One demand the company is increasingly responding to is the seemingly never-ending appetite for marketing content production.
“A lot of marketers have generally stayed away from the content side of things, but we feel like we should be able to support our clients in whatever way they need,” says Hyland. “We want to be able to just plug in whatever they want us to plug in.”
To that end the company has established a partnership with a US content company that gives them access to a pool of more than 1500 experienced writers.
“It’s very new for us, so we’ll have to wait and see what comes of it, but ultimately it’s about being able to supply what our clients want. If that’s what they need, then we’ve got the means.”
Hyland says the next logical step for the company is to develop its social listening capabilities. The company has recently partnered with Salesforce and via their social listening platform can monitor the keywords and sentiment that sits around brands within social channels and the blogosphere.
“We can then use that information and insight to engage with customers better,” he says. “We can monitor what’s being said, use our search tools to find different keywords and then use that knowledge to inform the content we create.”
And speaking of sentiment, anyone with an eye on the industry is well aware of the growing public and regulatory concern about the reach digital advertisers and the capabilities at their command: Case in point, the Facebook/Cambridge Analytica scandal. What does Hyland think about the current state of affairs?
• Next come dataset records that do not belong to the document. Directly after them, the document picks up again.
Theorem rmatch_caps_in ml T : forall r x y,
  wf r = true -> In y (rmatch ml r x) ->
  rev (before x) ++ after x = T -> caps_in T (caps x) ->
  rev (before y) ++ after y = T /\ caps_in T (caps y).
Proof.
  induction r; intros x y W H HT HC;
    try (pose proof (rmatch_shape ml _ _ _ W H) as (w0 & S0 & _);
         pose proof (steps_input _ _ _ S0) as I0).
  - destruct H as [<-|[]]. auto.
  - apply in_cls in H. destruct H as (c & _ & _ & C & _). rewrite C. split; [congruence|assumption].
  - split; [congruence|].
    cbn [rmatch] in H. destruct (after x) as [|c s] eqn:A; [contradiction|].
    destruct (is_line_terminator c); [contradiction|].
    destruct H as [<-|[]]. rewrite (advance_one x c s A). exact HC.
  - apply in_bol in H. destruct H as [-> _]. auto.
  - apply in_eol in H. destruct H as [-> _]. auto.
  - simpl in W. apply andb_true_iff in W. destruct W as [W1 W2].
    apply in_seq in H. destruct H as (y0 & H1 & H2).
    destruct (IHr1 _ _ W1 H1 HT HC) as [T1 C1]. eapply IHr2; eassumption.
  - simpl in W. apply andb_true_iff in W. destruct W as [W1 W2].
    apply in_alt in H. destruct H as [H|H]; [eapply IHr1|eapply IHr2]; eassumption.
  - simpl in W. apply andb_true_iff in W. destruct W as [W1 W2].
    rewrite rmatch_rep_eq in H. eapply rep_caps_in; [|eassumption|exact HT|exact HC].
    intros x0 y0 H0. apply IHr; assumption.
  - split; [congruence|].
    apply in_grp in H. destruct H as (y0 & H & B & A & C).
    destruct (IHr _ _ W H HT HC) as [T1 C1].
    destruct (rmatch_shape ml r _ _ W H) as (w & S1 & _).
    intros k s. rewrite C. unfold set_cap. destruct (Nat.eqb k n).
    + intros E. inversion E; subst s. rewrite (between_steps _ _ _ S1), <- HT.
      apply (steps_substring _ _ _ S1).
    + apply C1.
  - split; [congruence|].
    cbn [rmatch] in H. destruct positive.
    + destruct (rmatch ml r x) as [|y1 l] eqn:E; [contradiction|]. destruct H as [<-|[]]. simpl.
      eapply IHr; [exact W| |exact HT|exact HC]. rewrite E. left. reflexivity.
    + destruct (rmatch ml r x); [|contradiction]. destruct H as [<-|[]]. exact HC.
  - split; [congruence|].
    pose proof (rmatch_frame ml) as F.
    intros k s E. apply (HC k). rewrite <- E. symmetry.
    apply (F k (Bref n) x y); [intros []|exact H].
Qed.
“I really feel that the brand of the digital advertising industry as a whole has taken a hit over the past 12 months,” he says. “As an industry we need to step up and work together to really address these issues.”
“There’s a lot of distrust out there at the moment and that’s the challenge for us as practitioners. We know there’s an awful lot of BS out there, but we also know that most of us in the industry are really focused on working through these issues.”
But for now, Hyland and co. are focused on the long game, cultivating current agency relationships and looking to grow.
“We’ve got a two-to-three-year plan to bring in some additional agencies and we’re looking into other markets abroad, but honestly, we’re most focused on caring for those agencies we currently work with,” he says.
“For us, every day is unique, and that’s an exciting place to be. We’ve built some great relationships and that’s a huge part of who we are.”